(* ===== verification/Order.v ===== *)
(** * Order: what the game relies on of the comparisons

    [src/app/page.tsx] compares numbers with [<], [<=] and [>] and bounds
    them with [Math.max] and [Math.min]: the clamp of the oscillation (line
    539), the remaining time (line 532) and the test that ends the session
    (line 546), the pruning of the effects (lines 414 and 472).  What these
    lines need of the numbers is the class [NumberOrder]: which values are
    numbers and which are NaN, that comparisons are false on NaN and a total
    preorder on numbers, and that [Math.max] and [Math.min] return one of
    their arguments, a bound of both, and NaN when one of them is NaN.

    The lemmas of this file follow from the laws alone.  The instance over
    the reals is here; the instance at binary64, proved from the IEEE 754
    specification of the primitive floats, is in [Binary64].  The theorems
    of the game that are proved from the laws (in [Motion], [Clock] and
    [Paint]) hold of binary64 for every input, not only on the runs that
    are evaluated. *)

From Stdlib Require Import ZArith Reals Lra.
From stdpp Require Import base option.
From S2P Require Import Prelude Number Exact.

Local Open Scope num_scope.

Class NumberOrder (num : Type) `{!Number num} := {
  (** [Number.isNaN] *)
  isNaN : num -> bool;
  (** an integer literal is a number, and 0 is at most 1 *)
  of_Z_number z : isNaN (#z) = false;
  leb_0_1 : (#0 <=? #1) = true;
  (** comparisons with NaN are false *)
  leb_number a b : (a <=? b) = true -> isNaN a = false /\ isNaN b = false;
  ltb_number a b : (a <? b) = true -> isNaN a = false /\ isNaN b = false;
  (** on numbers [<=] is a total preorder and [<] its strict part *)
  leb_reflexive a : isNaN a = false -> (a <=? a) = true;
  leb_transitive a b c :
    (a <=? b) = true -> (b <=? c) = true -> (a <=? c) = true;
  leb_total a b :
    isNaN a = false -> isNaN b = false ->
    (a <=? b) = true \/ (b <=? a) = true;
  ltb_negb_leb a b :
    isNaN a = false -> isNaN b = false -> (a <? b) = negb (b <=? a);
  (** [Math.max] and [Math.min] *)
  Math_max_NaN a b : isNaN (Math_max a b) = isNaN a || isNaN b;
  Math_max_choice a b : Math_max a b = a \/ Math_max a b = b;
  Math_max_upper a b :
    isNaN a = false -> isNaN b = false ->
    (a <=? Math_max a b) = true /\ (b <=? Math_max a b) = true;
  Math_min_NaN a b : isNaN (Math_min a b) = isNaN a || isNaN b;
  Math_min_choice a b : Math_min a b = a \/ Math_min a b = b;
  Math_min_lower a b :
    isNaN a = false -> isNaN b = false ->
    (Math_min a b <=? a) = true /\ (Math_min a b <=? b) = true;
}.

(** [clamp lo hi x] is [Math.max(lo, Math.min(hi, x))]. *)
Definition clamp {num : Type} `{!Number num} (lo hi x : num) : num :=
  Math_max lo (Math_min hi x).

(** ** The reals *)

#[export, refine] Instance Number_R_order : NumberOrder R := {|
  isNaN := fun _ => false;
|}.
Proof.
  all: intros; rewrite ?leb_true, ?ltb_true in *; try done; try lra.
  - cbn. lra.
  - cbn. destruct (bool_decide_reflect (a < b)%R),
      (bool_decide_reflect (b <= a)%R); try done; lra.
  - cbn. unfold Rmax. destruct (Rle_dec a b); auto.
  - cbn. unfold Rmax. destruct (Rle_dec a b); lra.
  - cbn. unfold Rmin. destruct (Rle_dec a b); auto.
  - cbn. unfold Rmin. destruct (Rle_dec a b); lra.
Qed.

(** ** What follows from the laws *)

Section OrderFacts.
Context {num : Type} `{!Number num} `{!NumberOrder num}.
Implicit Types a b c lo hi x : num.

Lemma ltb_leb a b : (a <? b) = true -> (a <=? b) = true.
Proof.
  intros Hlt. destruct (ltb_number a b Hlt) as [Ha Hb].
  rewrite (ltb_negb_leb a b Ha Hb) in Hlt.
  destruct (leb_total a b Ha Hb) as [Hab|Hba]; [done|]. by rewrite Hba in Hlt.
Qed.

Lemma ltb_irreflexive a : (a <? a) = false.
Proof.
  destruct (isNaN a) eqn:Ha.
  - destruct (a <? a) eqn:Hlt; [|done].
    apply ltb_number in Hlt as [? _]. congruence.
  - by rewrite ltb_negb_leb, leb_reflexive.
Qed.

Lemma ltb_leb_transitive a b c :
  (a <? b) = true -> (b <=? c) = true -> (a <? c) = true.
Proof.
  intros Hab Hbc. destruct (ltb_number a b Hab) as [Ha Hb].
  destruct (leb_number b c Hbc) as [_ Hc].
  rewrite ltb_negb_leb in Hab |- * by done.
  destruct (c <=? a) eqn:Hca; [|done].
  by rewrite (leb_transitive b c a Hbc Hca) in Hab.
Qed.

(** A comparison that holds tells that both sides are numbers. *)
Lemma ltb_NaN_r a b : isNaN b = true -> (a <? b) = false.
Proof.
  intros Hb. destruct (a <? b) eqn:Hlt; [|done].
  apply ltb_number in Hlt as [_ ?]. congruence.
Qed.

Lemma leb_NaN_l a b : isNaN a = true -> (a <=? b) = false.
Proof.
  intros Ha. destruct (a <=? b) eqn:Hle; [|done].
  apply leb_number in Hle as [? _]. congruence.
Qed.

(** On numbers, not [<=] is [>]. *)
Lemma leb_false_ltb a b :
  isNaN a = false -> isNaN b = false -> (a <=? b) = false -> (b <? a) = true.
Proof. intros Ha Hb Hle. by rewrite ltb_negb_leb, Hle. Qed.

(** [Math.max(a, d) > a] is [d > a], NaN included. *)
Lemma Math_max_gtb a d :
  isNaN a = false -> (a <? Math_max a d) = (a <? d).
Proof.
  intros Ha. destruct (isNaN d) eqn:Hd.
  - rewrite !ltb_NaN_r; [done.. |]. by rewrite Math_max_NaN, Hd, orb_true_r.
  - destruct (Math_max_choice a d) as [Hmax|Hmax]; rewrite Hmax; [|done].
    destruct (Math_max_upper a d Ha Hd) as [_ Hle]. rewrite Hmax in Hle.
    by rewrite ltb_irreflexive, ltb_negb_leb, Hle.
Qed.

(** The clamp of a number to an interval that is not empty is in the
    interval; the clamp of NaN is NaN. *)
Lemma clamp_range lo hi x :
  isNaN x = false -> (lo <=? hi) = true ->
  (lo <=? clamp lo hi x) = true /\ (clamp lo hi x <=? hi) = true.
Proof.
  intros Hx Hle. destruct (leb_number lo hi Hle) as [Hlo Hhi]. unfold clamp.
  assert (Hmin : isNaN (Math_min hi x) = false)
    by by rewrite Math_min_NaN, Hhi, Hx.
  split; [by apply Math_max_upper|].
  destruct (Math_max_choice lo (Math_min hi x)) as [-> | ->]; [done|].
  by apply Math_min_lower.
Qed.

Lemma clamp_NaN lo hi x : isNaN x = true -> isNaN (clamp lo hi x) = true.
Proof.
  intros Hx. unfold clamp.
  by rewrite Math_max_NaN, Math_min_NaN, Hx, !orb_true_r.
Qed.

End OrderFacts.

________________________________________

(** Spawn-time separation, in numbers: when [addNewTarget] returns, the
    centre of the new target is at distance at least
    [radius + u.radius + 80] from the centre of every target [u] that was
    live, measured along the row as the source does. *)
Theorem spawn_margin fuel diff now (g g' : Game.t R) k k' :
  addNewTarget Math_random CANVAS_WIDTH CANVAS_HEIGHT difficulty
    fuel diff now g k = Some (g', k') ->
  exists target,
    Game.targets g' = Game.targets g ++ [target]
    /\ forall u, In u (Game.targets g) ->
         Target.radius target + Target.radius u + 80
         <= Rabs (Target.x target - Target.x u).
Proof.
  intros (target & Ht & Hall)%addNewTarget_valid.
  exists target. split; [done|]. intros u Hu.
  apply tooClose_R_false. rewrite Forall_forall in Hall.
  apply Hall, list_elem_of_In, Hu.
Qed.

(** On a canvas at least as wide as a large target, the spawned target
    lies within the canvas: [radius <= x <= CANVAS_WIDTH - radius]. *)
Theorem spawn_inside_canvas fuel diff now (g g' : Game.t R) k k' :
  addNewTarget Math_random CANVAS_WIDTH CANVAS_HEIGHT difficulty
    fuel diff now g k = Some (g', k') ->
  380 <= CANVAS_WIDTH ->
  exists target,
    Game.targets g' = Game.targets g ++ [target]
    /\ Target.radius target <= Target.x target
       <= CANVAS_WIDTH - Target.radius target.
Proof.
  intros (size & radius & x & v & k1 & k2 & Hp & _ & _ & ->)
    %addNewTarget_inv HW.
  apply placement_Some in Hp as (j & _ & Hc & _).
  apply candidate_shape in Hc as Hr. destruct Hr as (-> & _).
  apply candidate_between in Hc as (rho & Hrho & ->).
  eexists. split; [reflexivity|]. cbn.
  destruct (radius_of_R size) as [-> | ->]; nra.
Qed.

________________________________________

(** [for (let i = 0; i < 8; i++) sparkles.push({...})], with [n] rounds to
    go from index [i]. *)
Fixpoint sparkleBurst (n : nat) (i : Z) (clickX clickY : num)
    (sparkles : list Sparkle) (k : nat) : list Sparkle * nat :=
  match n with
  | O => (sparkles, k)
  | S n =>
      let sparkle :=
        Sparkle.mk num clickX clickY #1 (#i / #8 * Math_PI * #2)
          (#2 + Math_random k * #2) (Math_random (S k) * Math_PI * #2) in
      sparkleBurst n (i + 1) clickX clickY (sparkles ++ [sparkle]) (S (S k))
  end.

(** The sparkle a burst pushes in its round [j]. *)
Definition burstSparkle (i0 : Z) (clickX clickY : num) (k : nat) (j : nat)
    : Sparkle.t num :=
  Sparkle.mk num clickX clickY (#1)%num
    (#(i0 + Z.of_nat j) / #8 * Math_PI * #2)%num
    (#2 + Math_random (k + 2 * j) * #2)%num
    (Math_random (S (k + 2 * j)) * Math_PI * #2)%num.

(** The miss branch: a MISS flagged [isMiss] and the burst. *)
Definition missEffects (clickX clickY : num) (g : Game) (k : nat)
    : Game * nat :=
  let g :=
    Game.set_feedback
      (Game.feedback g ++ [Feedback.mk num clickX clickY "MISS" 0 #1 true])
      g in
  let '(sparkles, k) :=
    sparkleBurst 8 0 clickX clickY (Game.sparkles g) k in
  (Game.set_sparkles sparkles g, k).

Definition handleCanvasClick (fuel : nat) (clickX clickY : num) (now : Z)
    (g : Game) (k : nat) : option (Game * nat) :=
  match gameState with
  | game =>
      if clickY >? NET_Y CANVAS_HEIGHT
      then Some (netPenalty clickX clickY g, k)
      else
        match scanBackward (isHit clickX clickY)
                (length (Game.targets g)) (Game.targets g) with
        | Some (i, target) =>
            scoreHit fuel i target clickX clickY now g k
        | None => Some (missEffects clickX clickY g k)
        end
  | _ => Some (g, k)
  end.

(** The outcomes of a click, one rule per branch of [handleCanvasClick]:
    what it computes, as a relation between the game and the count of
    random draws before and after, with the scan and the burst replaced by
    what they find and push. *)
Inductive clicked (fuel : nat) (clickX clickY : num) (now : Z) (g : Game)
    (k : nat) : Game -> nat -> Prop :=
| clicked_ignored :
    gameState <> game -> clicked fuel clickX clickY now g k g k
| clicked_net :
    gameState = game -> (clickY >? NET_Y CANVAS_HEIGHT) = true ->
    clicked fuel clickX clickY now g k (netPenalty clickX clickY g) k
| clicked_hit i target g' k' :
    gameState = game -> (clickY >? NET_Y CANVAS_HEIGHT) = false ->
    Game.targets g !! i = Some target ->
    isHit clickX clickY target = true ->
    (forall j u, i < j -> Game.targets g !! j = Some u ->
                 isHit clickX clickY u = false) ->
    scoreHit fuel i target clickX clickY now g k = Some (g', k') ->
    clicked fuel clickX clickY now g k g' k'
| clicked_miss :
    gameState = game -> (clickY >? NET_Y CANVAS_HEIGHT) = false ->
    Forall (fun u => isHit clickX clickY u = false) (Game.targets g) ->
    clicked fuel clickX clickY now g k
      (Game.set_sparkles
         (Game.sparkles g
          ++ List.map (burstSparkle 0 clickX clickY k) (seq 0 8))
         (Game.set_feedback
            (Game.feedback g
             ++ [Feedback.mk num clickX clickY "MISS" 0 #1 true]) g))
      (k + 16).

________________________________________

## [Activity]
Repeat, character for character, the lines of the material above from the line with "(** The sparkle" through the line with "what it computes, as".

## [Output]
(** The sparkle a burst pushes in its round [j]. *)
Definition burstSparkle (i0 : Z) (clickX clickY : num) (k : nat) (j : nat)
    : Sparkle.t num :=
  Sparkle.mk num clickX clickY (#1)%num
    (#(i0 + Z.of_nat j) / #8 * Math_PI * #2)%num
    (#2 + Math_random (k + 2 * j) * #2)%num
    (Math_random (S (k + 2 * j)) * Math_PI * #2)%num.

(** The miss branch: a MISS flagged [isMiss] and the burst. *)
Definition missEffects (clickX clickY : num) (g : Game) (k : nat)
    : Game * nat :=
  let g :=
    Game.set_feedback
      (Game.feedback g ++ [Feedback.mk num clickX clickY "MISS" 0 #1 true])
      g in
  let '(sparkles, k) :=
    sparkleBurst 8 0 clickX clickY (Game.sparkles g) k in
  (Game.set_sparkles sparkles g, k).

Definition handleCanvasClick (fuel : nat) (clickX clickY : num) (now : Z)
    (g : Game) (k : nat) : option (Game * nat) :=
  match gameState with
  | game =>
      if clickY >? NET_Y CANVAS_HEIGHT
      then Some (netPenalty clickX clickY g, k)
      else
        match scanBackward (isHit clickX clickY)
                (length (Game.targets g)) (Game.targets g) with
        | Some (i, target) =>
            scoreHit fuel i target clickX clickY now g k
        | None => Some (missEffects clickX clickY g k)
        end
  | _ => Some (g, k)
  end.

(** The outcomes of a click, one rule per branch of [handleCanvasClick]:
    what it computes, as a relation between the game and the count of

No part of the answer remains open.